Aptagel Plasmonic Fiber Optic Biosensor for In Vivo Continuous Drug Monitoring.
Satapathy P., Park S., Pal A., Santa C., Koros E., Schweimer J., Hasler R., Dostalek J., Clark H., Arban R., Hengerer B., Sergelen K.
Continuous monitoring of drug dynamics directly in living tissue remains a major challenge, notably in the brain, where the blood-brain barrier creates distinct microenvironments. Here, we report an implantable fiber optic surface plasmon resonance (FO-SPR) biosensor coated with aptagel, a split-aptamer-crosslinked hydrogel, for continuous monitoring of a small-molecule drug, vancomycin. The aptagel undergoes analyte-induced volumetric and refractive index changes, providing a self-contained means for reversible, label-free optical detection via shifts in the SPR wavelength (λSPR) while ensuring sensor stability in complex physiological matrices.
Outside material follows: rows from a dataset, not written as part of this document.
(** * yetty Python plugin: a shallow embedding of [python.cpp]

    The development follows [src/yetty/plugins/python/python.cpp]:
    the interpreter host ([PythonPlugin]), the script layer
    ([PythonLayer]) and the blit compositor.  C++ objects become records,
    member functions become computations in a state monad over the
    process state, [Result<T>] becomes a sum type.

    CPython, wgpu-native and the host engine are external to the file.
    They enter the model through explicit interfaces:
    - the behaviour of Python code is an [Interp] record (what a given
      chunk of code writes to [sys.stdout]/[sys.stderr], whether it raises,
      how it changes the namespace; what an import and an attribute
      lookup do);
    - GPU object creation follows a scripted device ([Gpu.oracle]) that
      says which of the upcoming creation calls fail;
    - the file system is a finite map from the paths that can be opened
      to files and directories.

    A call that the process does not survive has no result: functions
    that can reach such a point return an [option], [None] standing
    for the call that never returns.

    Embedded are [PythonPlugin::execute], [runFile] and [createLayer],
    and [PythonLayer::init], [dispose], [render], [renderPygfx],
    [createBlitPipeline], [blitRenderTexture], [onKey] and [onChar];
    then the start-up and teardown of the plugin
    ([getPythonPackagesPath], [setupPythonPackages],
    [PythonPlugin::initPython], [init] and [dispose]) over the machine
    around the process, and [PythonLayer::initPygfx].
    [PythonPlugin::create] and the destructors are left out: what they
    do rests on the smart-pointer types of the host engine. *)

From stdpp Require Import base option list strings gmap.
From Stdlib Require Import NArith ZArith Ascii String DecimalString Lia.

Local Open Scope string_scope.
Local Open Scope list_scope.

(* ================================================================== *)
(** * C strings                                                        *)
(* ================================================================== *)

Module CStr.

(** [s.c_str()] handed to a C API, and [std::string = const char*]:
    the callee sees the characters up to the first NUL. *)
Fixpoint c_str (s : string) : string :=
  match s with
  | EmptyString => EmptyString
  | String c r => if Ascii.eqb c Ascii.zero then EmptyString
                  else String c (c_str r)
  end.

(** No NUL character occurs in [s]. *)
Fixpoint nul_free (s : string) : bool :=
  match s with
  | EmptyString => true
  | String c r => negb (Ascii.eqb c Ascii.zero) && nul_free r
  end.

(** [std::string::pop_back] on a non-empty string. *)
Fixpoint pop_back (s : string) : string :=
  match s with
  | EmptyString => EmptyString
  | String c EmptyString => EmptyString
  | String c r => String c (pop_back r)
  end.

(** [s += c]. *)
Definition push_back (s : string) (c : ascii) : string :=
  s +:+ String c EmptyString.

(** [haystack.find(needle) != npos]. *)
Definition mentions (needle haystack : string) : bool :=
  match String.index 0 needle haystack with
  | Some _ => true
  | None => false
  end.

(** ["\n"] *)
Definition LF : string := String (ascii_of_nat 10) EmptyString.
The sensing area was miniaturized to 3 mm2 (3 mm length, 300 μm diameter) for cortical implantation while maintaining sensitivity of >2000 nm/RIU. The sensor performed consistently in vitro across diverse biological media, including blood serum, with detection limits of 1.7-2.5 μM. Upon implantation into the rat cortex, time-resolved λSPR signals were recorded over several hours after intravenous vancomycin administration, representing to our knowledge the first demonstration of plasmonic fiber-based monitoring of a small-molecule drug directly in brain tissue. Baseline-corrected shifts (ΔλSPR) captured in vivo drug dynamics, with a consistent absorption phase but with inter-animal variability in peak amplitude and clearance kinetics. This work establishes a proof-of-concept platform for continuous optical monitoring in deep tissue and highlights the potential of FO-SPR sensing for in vivo pharmacokinetic applications.